When I graduated from Yale in 1952, I began getting the alumni magazine. Our class was the latest in a long list of class notes, the new kids on the block. Most impressive were those at the beginning of the chronological listing. I was amazed by that long list of predecessors, graduates in the 1890s and early 1900s, and born in the 1870s and 1880s. Many had lived in the legendary Dink Stover era, when the males (that’s all there were then) smoked pipes, dressed as collegiate dandies, and wandered about the campus arm-in-arm singing “to the tables down at Mory’s…” and the civil war song “Aura Lee.”

At the front of the chronological list now are “the greatest generation,” rapidly dying. Invariably, mention is made of their service in World War II. Hardly any did not serve. I first met that generation, by then veterans, as a freshman in 1948. A few were in my classes, but most were juniors and seniors, 4-5 years older than I was—and a generation light years ahead in terms of life and experience. One of them was William F. Buckley, the big man on campus those days. Another, an heir to the New York Herald Tribune family, Ogden Reid, came to class in an immaculately tailored blue suit with a subdued rep tie. I was awed.

They were part of what turned out to be a memorable generation. My son David Callahan published a book in 2002, Kindred Spirits, about the Harvard Business School class of 1949. Why them? They were a remarkable group, including Bill Ruane, founder of the Sequioa Fund which consistently outperformed the S & P 500 fund for 29 years, James Burke, who turned Johnson and Johnson into a multi-billion pharmaceutical company, Peter McCullough, the eventual CEO of Xerox, and Thomas Murphy, developer of a multi-billion dollar media company that included ABC.

What drew David to that class was not its fame and wealth but its values, soon to pass. They did not go into business just to make money but also to be good citizens. Most of the 49s, as David called the class, expected to make a good living, but “by the standards of today, few of the 49ers made serious money, when the compensation of CEOs was within the bounds of reason…few if any of them assembled fortunes in the hundreds of millions.” Moreover, in the “twilight of their lives” [they] were appalled by the corruption within the executive suites of corporate America.” “Greed,” James Burke said,” is a very serious problem in American business.”

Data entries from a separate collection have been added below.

(** * Resumable OSM batch crawler: a shallow embedding in Rocq

    This development embeds the parts of [runner_local.py] (the batch
    runner) and [osm_one_location.py] (the per-location fetch-and-classify
    script) that decide the cursor, dedup ledger, retry and classification
    behaviour, together with the configuration tables of [config_osm.py].

    Conventions of the model:
    - Python [str] is [string] (ASCII); [str.lower] is ASCII lower-casing.
    - A Python [dict] with string keys is an association list with
      distinct keys in insertion order ([pydict]); [d.get(k)] is the first
      binding of [k].
    - A Python [set] of strings is [gset string].
    - Decoded JSON is [jvalue]; [json.loads] itself is not re-implemented:
      a file line or a file body carries its decoding result
      ([None] when [json.loads] raises).
    - Wall-clock readings ([datetime.utcnow()] differences) are rationals
      [Q] of seconds, observed by the loop from its environment. *)

From Stdlib Require Import ZArith QArith String Ascii List Lia.
From stdpp Require Import base gmap strings list pretty.

#[local] Set Warnings "-register-all".

Import ListNotations.
Open Scope Z_scope.

(* ------------------------------------------------------------------ *)
(** ** Strings *)

Module Str.

(** [c.lower()] on an ASCII character. *)
Definition lower_char (c : ascii) : ascii :=
  let n := nat_of_ascii c in
  if (65 <=? n)%nat && (n <=? 90)%nat then ascii_of_nat (n + 32) else c.

(** [s.lower()] *)
Fixpoint lower (s : string) : string :=
  match s with
  | EmptyString => EmptyString
  | String c s' => String (lower_char c) (lower s')
  end.

(** [s.startswith(p)] *)
Fixpoint starts_with (p s : string) : bool :=
  match p, s with
  | EmptyString, _ => true
  | String c p', String d s' => Ascii.eqb c d && starts_with p' s'
  | String _ _, EmptyString => false
  end.

(** Python's [needle in hay] on strings. *)
Fixpoint contains (needle hay : string) : bool :=
  starts_with needle hay ||
  match hay with
  | EmptyString => false
  | String _ hay' => contains needle hay'
  end.

(** [sep.join(xs)] *)
Fixpoint join (sep : string) (xs : list string) : string :=
  match xs with
  | [] => EmptyString
  | [x] => x
  | x :: xs' => x +:+ sep +:+ join sep xs'
  end.

(** Whitespace recognised by [str.strip()] (ASCII part). *)
Definition is_ws (c : ascii) : bool :=
  let n := nat_of_ascii c in
  (n =? 32)%nat || ((9 <=? n)%nat && (n <=? 13)%nat).

Fixpoint lstrip (s : string) : string :=
  match s with
  | EmptyString => EmptyString
  | String c s' => if is_ws c then lstrip s' else s
  end.

Fixpoint rev_str (s acc : string) : string :=
  match s with
  | EmptyString => acc
  | String c s' => rev_str s' (String c acc)
  end.

(** [s.strip()] *)
Definition strip (s : string) : string :=
  rev_str (lstrip (rev_str (lstrip s) EmptyString)) EmptyString.

End Str.

Import Str.

(* ------------------------------------------------------------------ *)
(** ** Python dictionaries and decoded JSON *)

Definition pydict (V : Type) := list (string * V).

(** [d.get(k)] *)
Fixpoint dict_get {V} (d : pydict V) (k : string) : option V :=
  match d with
  | [] => None
  | (k', v) :: d' => if String.eqb k k' then Some v else dict_get d' k
  end.

(** [d.get(k, default)] *)
Definition dict_get_default {V} (d : pydict V) (k : string) (dflt : V) : V :=
  match dict_get d k with Some v => v | None => dflt end.

(** A value produced by [json.loads]: JSON integers, floats (finite ones as
    exact rationals; Python's [json] also reads [NaN] and [Infinity]),
    strings, arrays and objects. *)
Inductive jvalue : Type :=
| JNull
| JBool (b : bool)
| JInt (z : Z)
| JFloat (q : Q)
| JNonFinite
| JStr (s : string)
| JArr (xs : list jvalue)
| JObj (fields : pydict jvalue).

(** Python's [int(s)] on a string: surrounding whitespace, an optional sign,
    and decimal digits, single underscores allowed between digits. *)
Definition digit_val (c : ascii) : option Z :=
  let n := nat_of_ascii c in
  if (48 <=? n)%nat && (n <=? 57)%nat then Some (Z.of_nat n - 48) else None.

(** [prev_digit] records whether the previous character was a digit
    (an underscore must follow a digit and be followed by one). *)
Fixpoint parse_digits (s : string) (acc : Z) (prev_digit : bool) : option Z :=
  match s with
  | EmptyString => if prev_digit then Some acc else None
  | String c s' =>
      match digit_val c with
      | Some d => parse_digits s' (10 * acc + d) true
      | None =>
          if Ascii.eqb c "_"%char && prev_digit then
            match s' with
            | String c2 _ =>
                match digit_val c2 with
                | Some _ => parse_digits s' acc false
                | None => None
                end
            | EmptyString => None
            end
          else None
      end
  end.

Definition py_int_of_string (s : string) : option Z :=
  match strip s with
  | String c s' =>
      if Ascii.eqb c "-"%char then option_map Z.opp (parse_digits s' 0 false)
      else if Ascii.eqb c "+"%char then parse_digits s' 0 false
      else parse_digits (String c s') 0 false
  | EmptyString => None
  end.

(** [int(v)] on a decoded JSON value; [None] when Python raises
    ([TypeError] on [None], lists and dicts; [ValueError] and
    [OverflowError] on bad strings and non-finite floats). A float is
    truncated toward zero; [bool] is a subclass of [int]. *)
Definition py_int (v : jvalue) : option Z :=
  match v with
  | JNull => None
  | JBool b => Some (if b then 1 else 0)
  | JInt z => Some z
  | JFloat q => Some (Z.quot (Qnum q) (Zpos (Qden q)))
  | JNonFinite => None
  | JStr s => py_int_of_string s
  | JArr _ => None
  | JObj _ => None
  end.

(** Python truthiness ([if v:]) of a decoded JSON value. *)
Definition py_truthy (v : jvalue) : bool :=
  match v with
  | JNull => false
  | JBool b => b
  | JInt z => negb (z =? 0)
  | JFloat q => negb (Qeq_bool q 0)
  | JNonFinite => true
  | JStr s => negb (String.eqb s EmptyString)
  | JArr xs => negb (length xs =? 0)%nat
  | JObj fs => negb (length fs =? 0)%nat
  end.

(* ------------------------------------------------------------------ *)
(** ** Cursor store ([load_cursor], [save_cursor]) *)

Module Cursor.

(** The cursor file [cursor.json]: absent, or present with the result of
    [json.loads] on its text ([None] when decoding raises). *)
Inductive cursor_file : Type :=
| CursorMissing
| CursorPresent (decoded : option jvalue).

(** [load_cursor(total_count)]; every exception raised inside the [try]
    (decoding, [obj.get] on a non-dict, [int(...)]) yields 0. *)
Definition load_cursor (f : cursor_file) (total_count : Z) : Z :=
  match f with
  | CursorMissing => 0
  | CursorPresent None => 0
  | CursorPresent (Some (JObj obj)) =>
      match py_int (dict_get_default obj "index" (JInt 0)) with
      | None => 0
      | Some idx =>
          match py_int (dict_get_default obj "total" (JInt total_count)) with
          | None => 0
          | Some prev_total =>
              if negb (prev_total =? total_count) || (idx <? 0)
                 || (total_count <=? idx)
              then 0 else idx
          end
      end
  | CursorPresent (Some _) => 0
  end.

While the bottom line was surely important for the 49ers, what came after them was a great shift. Business now believes it owes nothing to anyone but its shareholders. The idea of social obligations is barely breathing these days. I saw this up close while running the Hastings Center in the mid-1980s. We put on a concerted push to gain corporate contributions and it went exceedingly well for a decade or so. Then the bottom fell out. As if by some signal, corporations stopped making general no-strings-attached gifts to worthy causes, making clear that they would help only those organizations that helped their business. Our corporate gifts went from over 25 to 5 in the space of two years or so. Since then CEO compensations have steadily risen well beyond the rate of inflation, but usually not that of their employees.

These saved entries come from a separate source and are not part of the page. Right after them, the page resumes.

(** * Estimation task: block randomizer, text wrapping, layout and zone
    reconciliation

    A shallow embedding of the algorithmic core of the estimation-task
    repository:

    - [Randomizer]: [blockRandomize] of the server (permuted blocks of four);
    - [Text]: [approxW] and [wrap] of [process-map-svg.js];
    - [Layout]: [stepDims], [expansionH], [computeLayout];
    - [Reconcile]: [topY], [bottomY], [adjustLayoutForZoneMinHeights];
    - [Svg]: the escaping [E] and [tag] of [process-map-svg.js];
    - [Render]: the connectors of [drawContent], the brackets and labels of
      [drawZones], [internalRender] with its click handler, [renderBlock],
      and the two-pass card positioning of the page;
    - [Server]: the session and submission handlers and the CSV export;
    - [Stats]: [median], [mean], [fmtSec] and the counts of the statistics
      endpoint.

    Numbers.  The text metrics ([approxW], the character budget of [wrap],
    the name width of [stepDims]) are computed in IEEE binary64, with the
    primitive floats of Rocq, as JavaScript computes them.  Layout
    coordinates are rationals ([Q]): the layout engine only adds integers
    taken from its configuration, which binary64 does exactly.  Zone
    reconciliation subtracts and divides heights that its caller measured;
    it is modelled in exact arithmetic, and [exactPass] describes the
    passes in which binary64 does not round.  The statistics of the server
    are exact rationals as well.  The draws of [Math.random()] are
    rationals in [[0, 1)].

    Strings are [string], one character per code unit. *)

From Stdlib Require Import List String Ascii Bool Arith ZArith QArith Qround.
From Stdlib Require Import Lia ZifyNat Lqa Permutation Sorted.
From Stdlib Require Import DecimalString DecimalNat Floats Uint63.

Import ListNotations.
Set Warnings "-inexact-float".

Local Close Scope Q_scope.
Local Open Scope string_scope.
Local Open Scope list_scope.
Local Open Scope nat_scope.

Some recent reports on college students today found a shift among them. Twenty-thirty years ago, over half said they what wanted to become educated to help society. Under half say that now: the point of education is to make money. That does not make me feel good about my grand children’s generation and their future.

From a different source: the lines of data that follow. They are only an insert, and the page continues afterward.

(** * wasp: the binary reader, the tokenizer and the value-type tables

    A shallow embedding of the readers of [src/binary/reader-inl.h], of
    [wasp/binary/read/read_limits.h], of the tokenizer
    ([wasp/text/read/tokenizer-inl.h]) and of the value-type encoding
    ([wasp/binary/encoding/value_type_encoding.h]), with the properties the
    specification states about them.  The function types of the text
    reader, whose implementation is not among the sources, are modelled
    from the specification.

    Conventions.
    - A byte ([u8]) is a [Byte.byte]; [u8v] gives its value in [0, 256).
    - A [SpanU8] is the list of the bytes still ahead of the read pointer:
      [remove_prefix n] is [skipn n].  The offset of a span inside the
      original input is the difference of the two lengths.
    - A W-bit unsigned integer is a [Z] in [0, 2^W), a W-bit signed integer a
      [Z] in [-2^(W-1), 2^(W-1)); every wrap-around is written out.
    - A function that takes a [SpanU8*] and returns [optional<T>] is a
      [Reader T]: it returns the optional value and the advanced span.
    - A function that can also be left by an exception, or whose behaviour
      can be undefined, is a [ReaderX T]; the only allocations followed are
      those whose size the input decides ([std::vector::reserve] in
      [ReadVec]). *)

From Stdlib Require Import ZArith List Bool Lia String Ascii.
From Stdlib Require Import Strings.Byte DecimalString.
Import ListNotations.
Local Open Scope Z_scope.

(* ================================================================== *)
(** * Part I: the model *)
(* ================================================================== *)

(** ** Bytes and spans *)

Module Base.

Definition u8 : Type := Byte.byte.
Definition SpanU8 : Type := list u8.

Definition u8v (b : u8) : Z := Z.of_N (Byte.to_N b).

(** [span.size()] *)
Definition size (data : SpanU8) : Z := Z.of_nat (List.length data).

(** [remove_prefix(n)], for [n <= size()] (the callers check it). *)
Definition remove_prefix (n : Z) (data : SpanU8) : SpanU8 :=
  skipn (Z.to_nat n) data.

(** [SpanU8{data->begin(), n}] *)
Definition subspan0 (n : Z) (data : SpanU8) : SpanU8 :=
  firstn (Z.to_nat n) data.

(** The offset of [rest] inside [orig], when [rest] is a suffix of it. *)
Definition offset_in (orig rest : SpanU8) : Z := size orig - size rest.

(** The integer types [ReadVarInt] is instantiated at. *)
Inductive IntType : Type := U32 | S32 | U64 | S64.

Definition bits (T : IntType) : Z :=
  match T with U32 | S32 => 32 | U64 | S64 => 64 end.

Definition is_signed (T : IntType) : bool :=
  match T with U32 | U64 => false | S32 | S64 => true end.

(** Conversion to the unsigned type of width [bits T]. *)
Definition to_unsigned (T : IntType) (x : Z) : Z := x mod 2 ^ bits T.

(** [static_cast<S>] of a [bits T]-bit unsigned value to the signed type. *)
Definition to_signed (T : IntType) (x : Z) : Z :=
  let x := x mod 2 ^ bits T in
  if x <? 2 ^ (bits T - 1) then x else x - 2 ^ bits T.

(** [static_cast<T>(result)] for an unsigned [result]. *)
Definition static_cast (T : IntType) (x : Z) : Z :=
  if is_signed T then to_signed T x else to_unsigned T x.

(** The reader monad: [optional<A> f(SpanU8* data)]. *)
Definition Reader (A : Type) : Type := SpanU8 -> option A * SpanU8.

Definition ret {A} (a : A) : Reader A := fun data => (Some a, data).
Definition fail {A} : Reader A := fun data => (None, data).

(** [WASP_READ(var, call)]: return [nullopt] when [call] does. *)
Definition bind {A B} (m : Reader A) (k : A -> Reader B) : Reader B :=
  fun data =>
    match m data with
    | (Some a, data') => k a data'
    | (None, data') => (None, data')
    end.

(** How a call ends: it returns, it is left by an exception, or its
    behaviour is undefined. *)
Inductive Exit (A : Type) : Type :=
| Normal (a : A)
| Thrown (what : string)
| Undef (why : string).
Arguments Normal {A}.
Arguments Thrown {A}.
Arguments Undef {A}.

(** A reader that can be left by an exception: the span is the one reached
    when the call ended. *)
Definition ReaderX (A : Type) : Type := SpanU8 -> Exit (option A) * SpanU8.

(** A reader that throws nothing, among those that can. *)
Definition lift {A} (m : Reader A) : ReaderX A := fun data =>
  let (r, data') := m data in (Normal r, data').

(** [WASP_READ(var, call)] for a [call] that can throw. *)
Definition bindX {A B} (m : ReaderX A) (k : A -> ReaderX B) : ReaderX B :=
  fun data =>
    match m data with
    | (Normal (Some a), data') => k a data'
    | (Normal None, data') => (Normal None, data')
    | (Thrown what, data') => (Thrown what, data')
    | (Undef why, data') => (Undef why, data')
    end.

End Base.

Import Base.

Declare Scope reader_scope.
Delimit Scope reader_scope with reader.
Notation "'WASP_READ' x <- c ;; k" := (bind c (fun x => k))
  (at level 61, x name, c at next level, right associativity) : reader_scope.

(** ** [src/binary/reader-inl.h] *)

Module Reader.

Local Open Scope reader_scope.

Definition ReadU8 : Reader u8 := fun data =>
  match data with
  | [] => (None, data)
  | b :: rest => (Some b, rest)
  end.

Definition ReadBytes (N : Z) : Reader SpanU8 := fun data =>
  if size data <? N then (None, data)
  else (Some (subspan0 N data), remove_prefix N data).

(** [SignExtend<S>(x, N)]: shift the bit [N] up to the sign position in the
    unsigned type, convert, and shift back arithmetically. *)
Definition SignExtend (T : IntType) (x : Z) (N : Z) : Z :=
  let k := bits T - N - 1 in
  Z.shiftr (to_signed T (to_unsigned T (Z.shiftl x k))) k.

Definition kMaxBytes (T : IntType) : Z := (bits T + 6) / 7.
Definition kUsedBitsInLastByte (T : IntType) : Z := bits T - 7 * (kMaxBytes T - 1).
Definition kMaskBits (T : IntType) : Z :=
  kUsedBitsInLastByte T - (if is_signed T then 1 else 0).
(** [u8 kMask = ~((1 << kMaskBits) - 1)] *)
Definition kMask (T : IntType) : Z :=
  Z.land (Z.lnot (Z.shiftl 1 (kMaskBits T) - 1)) 255.
Definition kOnes (T : IntType) : Z := Z.land (kMask T) 127.

(** The body of [for (int i = 0;;)]; [fuel] bounds the iterations and
    [None] is "out of fuel" ([ReadVarInt_loop_total]: [kMaxBytes] is enough). *)
Fixpoint ReadVarInt_loop (T : IntType) (fuel : nat) (i : Z) (result : Z)
  (data : SpanU8) : option (option Z * SpanU8) :=
  match fuel with
  | O => None
  | S fuel' =>
    match ReadU8 data with
    | (None, data') => Some (None, data')
    | (Some b, data') =>
      let byte := u8v b in
      let shift := i * 7 in
      let result :=
        Z.lor result (to_unsigned T (Z.shiftl (Z.land byte 127) shift)) in
      let i := i + 1 in
      if i =? kMaxBytes T then
        if (Z.land byte (kMask T) =? 0)
           || (is_signed T && (Z.land byte (kMask T) =? kOnes T))
        then Some (Some (static_cast T result), data')
        else Some (None, data')
      else if Z.land byte 128 =? 0 then
        Some (Some (if is_signed T then SignExtend T result (6 + shift)
                    else result), data')
      else ReadVarInt_loop T fuel' i result data'
    end
  end.

Definition ReadVarInt (T : IntType) : Reader Z := fun data =>
  match ReadVarInt_loop T (Z.to_nat (kMaxBytes T)) 0 0 data with
  | Some r => r
  | None => (None, data)
  end.

Definition ReadVarU32 : Reader Z := ReadVarInt U32.
Definition ReadIndex : Reader Z := ReadVarU32.
Definition ReadVarS32 : Reader Z := ReadVarInt S32.
Definition ReadVarS64 : Reader Z := ReadVarInt S64.

(** [ReadF32]/[ReadF64]: the four (eight) bytes are copied into the float;
    the value is kept as its little-endian bit pattern. *)
Definition ReadF32 : Reader SpanU8 := ReadBytes 4.
Definition ReadF64 : Reader SpanU8 := ReadBytes 8.

(** The [for (u32 i = 0; i < len; ++i)] of [ReadVec], [n] elements to go. *)
Fixpoint ReadVec_loop {A} (read_element : Reader A) (n : nat) (result : list A)
  : Reader (list A) :=
  match n with
  | O => ret result
  | S n' =>
    WASP_READ elt <- read_element ;;
    ReadVec_loop read_element n' (result ++ [elt])
  end.

(** [std::vector<T>::reserve(len)] asks the allocator for room for [len]
    elements of [T] and is left by [std::length_error] or [std::bad_alloc]
    when it is not given.  Whether it is given is decided outside this code:
    [reserve T len] says it, for every element type and count. *)
Definition Allocator : Type := Type -> Z -> bool.

(** An allocator that refuses nothing. *)
Definition generous : Allocator := fun _ _ => true.

Definition ReadVec (reserve : Allocator) {A} (read_element : Reader A)
  : ReaderX (list A) := fun data =>
  match ReadVarU32 data with
  | (None, data) => (Normal None, data)
  | (Some len, data) =>
    if reserve A len then
      lift (ReadVec_loop read_element (Z.to_nat len) []) data
    else (Thrown "std::vector::reserve", data)
  end.

Definition ReadVecU8 : Reader SpanU8 :=
  WASP_READ len <- ReadVarU32 ;;
  fun data =>
    if len >? size data then (None, data)
    else (Some (subspan0 len data), remove_prefix len data).

Inductive ValType : Type :=
  VT_I32 | VT_I64 | VT_F32 | VT_F64 | VT_Anyfunc | VT_Func | VT_Void.

(** Modelled from the spec: [src/binary/encoding.h] is not among the sources.
    [encoding::ValType] holds the value types as the signed LEB128 reads them
    (spec 4.2, block type: "negative -> encoded value type"), with the
    values of the WebAssembly binary format: the byte 0x7f is -1, and so on. *)
Module EncodingValType.
Definition I32 : Z := -1.
Definition I64 : Z := -2.
Definition F32 : Z := -3.
Definition F64 : Z := -4.
Definition Anyfunc : Z := -16.
Definition Func : Z := -32.
Definition Void : Z := -64.
End EncodingValType.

It is an interesting question whether their military service helped the 49ers shape their views about business. It surely made them grow up fast and to take heavy responsibilities well beyond anything they had been prepared for. I was one of a number of my classmates at Yale who went into the military in 1952 during the Korean war, then in its last months. (The CIA was another alternative.) I did not try to avoid the draft, common then. I thought it would be educational and interesting, and it was. I was able to compare the character of my near illiterate but genial black tent mate to two stuffy, rigid white graduates of the University of Texas business programs. I could live with him, not them. (A note to Texas readers, “some of my best friends are…”)

When will we have another great generation?

Daniel Callahan, 83, is cofounder and President Emeritus of The Hastings Center and an editor of Over 65.